§ **EXERCISE DIRECTIONS**: Your answer should be only the lines below from the one with "Definition upd_tf (i" to the one with "let ds := Z.lor", repeated exactly, ends included.

Dataset entries
━━━━━━━━━━━━━━━━
(* ===== verification/ProcLife.v ===== *)
(** The life of a process: [userinit], [growproc], [fork], [exit], [wait] and
    [forkret] of proc.c. *)
From S2P Require Import Prelude Kernel Spinlock Console CString Kalloc Proc Vm Sleeplock Disk Bytes Bio Log Inode ConsoleIo Fs Pipe FileTable.

Section life.
Context {E : Env} {D : Disk}.

Definition zero_tf : trapframe := Trapframe 0 0 0 0 0 0 0 0 0 0 0 0 0 0 0 0 0 0 0.
Definition upd_tf (i : nat) (f : trapframe -> trapframe) : K unit := upd_proc i (fun p => p <| p_tf ::= f |>).

Definition userinit : K unit :=
  o ← allocproc ;
  modify (fun s => s <| k_initproc := o |>) ;;
  p ← deref "userinit: p" o ;
  pgdir ← setupkvm ;
  upd_proc p (fun q => q <| p_pgdir := pgdir |>) ;;
  if pgdir =? 0 then panic "userinit: out of memory?" else
  inituvm pgdir initcode (Z.of_nat (length initcode)) ;;
  upd_proc p (fun q => q <| p_sz := PGSIZE |>) ;;
  upd_tf p (fun _ => zero_tf) ;;
  let ds := Z.lor (Z.shiftl (Z.of_nat SEG_UDATA) 3) DPL_USER in
  upd_tf p (fun t => t <| tf_cs := Z.lor (Z.shiftl (Z.of_nat SEG_UCODE) 3) DPL_USER |>) ;;
  upd_tf p (fun t => t <| tf_ds := ds |>) ;;
  upd_tf p (fun t => t <| tf_es := tf_ds t |>) ;;
  upd_tf p (fun t => t <| tf_ss := tf_ds t |>) ;;
  upd_tf p (fun t => t <| tf_eflags := FL_IF |>) ;;
  upd_tf p (fun t => t <| tf_esp := PGSIZE |>) ;;
  upd_tf p (fun t => t <| tf_eip := 0 |>) ;;
  upd_proc p (fun q => q <| p_name ::= fun n => safestrcpy n (cstr "initcode") 16 |>) ;;
  cwd ← namei (cstr "/") ;
  upd_proc p (fun q => q <| p_cwd := cwd |>) ;;
  acquire L_ptable ;;
  upd_proc p (set_pstate RUNNABLE) ;;
  upd_proc p (fun q => q <| p_containerID := 0 |>) ;;
  release L_ptable.

Definition growproc (n : Z) : K Z :=
  c ← curproc ;
  p ← get_proc c ;
  let sz := p_sz p in
  r ← (if 0 <? n then
         sz ← allocuvm (p_pgdir p) sz (u32 (sz + n)) ;
         mret (if sz =? 0 then None else Some sz)
       else if n <? 0 then
         sz ← deallocuvm (p_pgdir p) sz (u32 (sz + n)) ;
         mret (if sz =? 0 then None else Some sz)
       else mret (Some sz)) ;
  match r with
  | None => mret (-1)
  | Some sz =>
      upd_proc c (fun p => p <| p_sz := sz |>) ;;
      switchuvm (Some c) ;;
      mret 0
  end.

(** [if(curproc->ofile[i]) np->ofile[i] = filedup(curproc->ofile[i]);] *)
Definition dup_ofile (c np i : nat) : K unit :=
  p ← get_proc c ;
  o ← deref "curproc->ofile" (p_ofile p !! i) ;
  match o with
  | None => mret tt
  | Some f =>
      g ← filedup f ;
      upd_proc np (fun q => q <| p_ofile ::= <[i := Some g]> |>)
  end.

Definition fork : K Z :=
  c ← curproc ;
  o ← allocproc ;
  match o with
  | None => mret (-1)
  | Some np =>
      p ← get_proc c ;
      pgdir ← copyuvm (p_pgdir p) (p_sz p) ;
      upd_proc np (fun q => q <| p_pgdir := pgdir |>) ;;
      if pgdir =? 0 then
        q ← get_proc np ;
        kfree (p_kstack q) ;;
        upd_proc np (fun q => q <| p_kstack := 0 |>) ;;
        upd_proc np (set_pstate UNUSED) ;;
        mret (-1)
      else
        p ← get_proc c ;
        upd_proc np (fun q => q <| p_sz := p_sz p |>) ;;
        upd_proc np (fun q => q <| p_parent := Some c |>) ;;
        upd_proc np (fun q => q <| p_tf := p_tf p |>) ;;
        upd_tf np (fun t => t <| tf_eax := 0 |>) ;;
        for_each (seq 0 NOFILE) (dup_ofile c np) ;;
        p ← get_proc c ;
        cwd ← deref "curproc->cwd" (p_cwd p) ;
        cwd ← idup cwd ;
        upd_proc np (fun q => q <| p_cwd := Some cwd |>) ;;
        upd_proc np (fun q => q <| p_name ::= fun n => safestrcpy n (p_name p) 16 |>) ;;
        q ← get_proc np ;
        let pid := p_pid q in
        acquire L_ptable ;;
        upd_proc np (set_pstate RUNNABLE) ;;
        upd_proc np (fun q => q <| p_containerID := 0 |>) ;;
        release L_ptable ;;
        mret pid
  end.

(** [if(curproc->ofile[fd])] of [exit]. *)
Definition close_ofile (c fd : nat) : K unit :=
  p ← get_proc c ;
  o ← deref "curproc->ofile" (p_ofile p !! fd) ;
  match o with
  | None => mret tt
  | Some f =>
      fileclose f ;;
      upd_proc c (fun p => p <| p_ofile ::= <[fd := None]> |>)
  end.

(** [if(p->parent == curproc)] of [exit]. *)
Definition abandon (c : nat) (init : option nat) (i : nat) : K unit :=
  p ← get_proc i ;
  when (bool_decide (p_parent p = Some c))
    (upd_proc i (fun p => p <| p_parent := init |>) ;;
     when (bool_decide (p_state p = ZOMBIE)) (wakeup1 (CH_proc <$> init))).

Definition exit : K unit :=
  c ← curproc ;
  init ← gets k_initproc ;
  if decide (init = Some c) then panic "init exiting" else
  for_each (seq 0 NOFILE) (close_ofile c) ;;
  begin_op ;;
  p ← get_proc c ;
  cwd ← deref "curproc->cwd" (p_cwd p) ;
  iput cwd ;;
  end_op ;;
  upd_proc c (fun p => p <| p_cwd := None |>) ;;
  acquire L_ptable ;;
  p ← get_proc c ;
  wakeup1 (CH_proc <$> p_parent p) ;;
  init ← gets k_initproc ;
  for_each procs (abandon c init) ;;
  upd_proc c (set_pstate ZOMBIE) ;;
  sched ;;
  panic "zombie exit".

(** The scan of [wait]: the pid of the child it reaped, or whether it has children. *)
Fixpoint wait_scan (l : list nat) (c : nat) (havekids : bool) : K (Z + bool) :=
  match l with
  | [] => mret (inr havekids)
  | i :: l' =>
      p ← get_proc i ;
      if negb (bool_decide (p_parent p = Some c)) then wait_scan l' c havekids else
      if decide (p_state p = ZOMBIE) then
        kfree (p_kstack p) ;;
        upd_proc i (fun p => p <| p_kstack := 0 |>) ;;
        freevm (p_pgdir p) ;;
        upd_proc i (fun p => p <| p_pid := 0 |>) ;;
        upd_proc i (fun p => p <| p_parent := None |>) ;;
        upd_proc i (fun p => p <| p_name ::= <[0%nat := 0]> |>) ;;
        upd_proc i (fun p => p <| p_killed := 0 |>) ;;
        upd_proc i (set_pstate UNUSED) ;;
        release L_ptable ;;
        mret (inl (p_pid p))
      else wait_scan l' c true
  end.

Definition wait : K Z :=
  c ← curproc ;
  acquire L_ptable ;;
  loop fuel (
    r ← wait_scan procs c false ;
    match r with
    | inl pid => mret (Some pid)
    | inr havekids =>
        p ← get_proc c ;
        if negb havekids || nz (p_killed p) then
          release L_ptable ;; mret (Some (-1))
        else sleep (CH_proc c) L_ptable ;; mret None
    end).

Definition forkret : K unit :=
  release L_ptable ;;
  first ← gets k_first ;
  when (nz first)
    (modify (fun s => s <| k_first := 0 |>) ;;
     iinit ROOTDEV ;;
     initlog ROOTDEV).

End life.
━━━━━━━━━━━━━━━━
§ **PROBLEM SOLUTION**:
Definition upd_tf (i : nat) (f : trapframe -> trapframe) : K unit := upd_proc i (fun p => p <| p_tf ::= f |>).

Definition userinit : K unit :=
  o ← allocproc ;
  modify (fun s => s <| k_initproc := o |>) ;;
  p ← deref "userinit: p" o ;
  pgdir ← setupkvm ;
  upd_proc p (fun q => q <| p_pgdir := pgdir |>) ;;
  if pgdir =? 0 then panic "userinit: out of memory?" else
  inituvm pgdir initcode (Z.of_nat (length initcode)) ;;
  upd_proc p (fun q => q <| p_sz := PGSIZE |>) ;;
  upd_tf p (fun _ => zero_tf) ;;
  let ds := Z.lor (Z.shiftl (Z.of_nat SEG_UDATA) 3) DPL_USER in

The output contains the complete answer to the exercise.